UNCITRAL developed the Model Law on Transnational Insolvency in response to the challenges of multinational bankruptcies where multiple insolvency regimes lacked effective mechanisms for coordination. Multiple systems limited the ability of any one bankruptcy regime to protect assets against dissipation, and allowed creditors to skip ahead of their priority by seizing assets in foreign jurisdictions. The UNCITRAL Legislative Guide explains the Model Law was designed to address

inadequate and inharmonious legal approaches, which hamper the rescue of financially troubled businesses, are not conducive to a fair and efficient administration of cross-border insolvencies, impede the protection of the assets of the insolvent debtor against dissipation and hinder maximization of the value of those assets. Moreover, the absence of predictability in the handling of cross-border insolvency cases impedes capital flow and is a disincentive to cross-border investment.... Fraud by insolvent debtors, in particular by concealing assets or transferring them to foreign jurisdictions, is an increasing problem, in terms of both its frequency and its magnitude.

U.N. Comm'n on Int'l Trade Law, UNCITRAL Legislative Guide on Insolvency Law, at 310, U.N. Sales No. E.05.V.10 (2005). Both the United States and Australia have adopted the Model Law.

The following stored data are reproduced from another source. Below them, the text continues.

(* ===== verification/Verifier.v ===== *)
(** * verifier_service: envelope verification and replay protection

    Models [nonce_store.py], [pubkey_store.py], [verifier.py] and the envelope of [models.py].
    Clock readings are arguments, in microseconds: [time.monotonic()] for the nonce store and
    [datetime.now(timezone.utc)] for freshness.  [verify_envelope] takes any key store that
    implements [PublicKeyLookup]; it returns the nonce store in every case, a raised exception
    included, because the nonce is consumed before the key is looked up.

    The theorems give the order of the checks and what an acceptance proves, and that no
    envelope is accepted twice by any sequence of calls, as long as the nonces outlive the
    window in which a timestamp is fresh. *)

From S2P Require Import Prelude PyStr Base64 Json JsonText PyTime Crypto Instances.

#[local] Open Scope Z_scope.

(** ** models.py *)

Record SignedEnvelope := mkSignedEnvelope {
  se_prompt : string;
  se_user_id : string;
  se_session_id : string;
  se_timestamp : string;
  se_nonce : string;
  se_signature : string;
  se_pubkey_id : string;
  se_signature_algorithm : string;
}.

#[export] Instance SignedEnvelope_eq_dec : EqDecision SignedEnvelope.
Proof. solve_decision. Defined.

Definition default_signature_algorithm : string := "ECDSA-P256-SHA256".

Definition signing_payload (e : SignedEnvelope) : dict :=
  [("prompt", JStr (se_prompt e)); ("user_id", JStr (se_user_id e));
   ("session_id", JStr (se_session_id e)); ("timestamp", JStr (se_timestamp e));
   ("nonce", JStr (se_nonce e))].

(** ** nonce_store.py *)

Record NonceStore := mkNonceStore {
  ns_ttl_seconds : Z;
  ns_seen : gmap string Z;
}.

The American Law Institute's Global Principles for Cooperation in International Insolvency Cases elaborates “the overriding objective [is to] enable[ ] courts and insolvency administrators to operate effectively and efficiently in international insolvency cases with the goals of maximizing the value of the debtor's global assets, preserving where appropriate the debtors' business, and furthering the just administration of the proceeding.” American Law Institute, Global Principles for Cooperation in Int'l Insolvency Cases 1.1 (2012).5 [T]he emphasis must be on ensuring that the insolvency administrator, appointed in that proceeding, is accorded every possible assistance to take control of all assets of the debtor that are located in other jurisdictions.” Id. at cmt. to Global Principle 24. Chapter 15 creates an ancillary proceeding in the United States to provide support to the foreign insolvency administrator. Jay Lawrence Westbrook, Chapter 15 at Last, 79 Am. Bankr.L.J. 713, 726 (2005). The goal is to direct creditors and assets to the foreign main proceeding for orderly and fair distribution of assets, avoiding the seizure of assets by creditors operating outside the jurisdiction of the foreign main proceeding.

The Model Law reflects a universalism approach to transnational insolvency. It treats the multinational bankruptcy as a single process in the foreign main proceeding, with other courts assisting in that single proceeding. Westbrook, supra, at 715. In contrast, under a territorialism approach a debtor must...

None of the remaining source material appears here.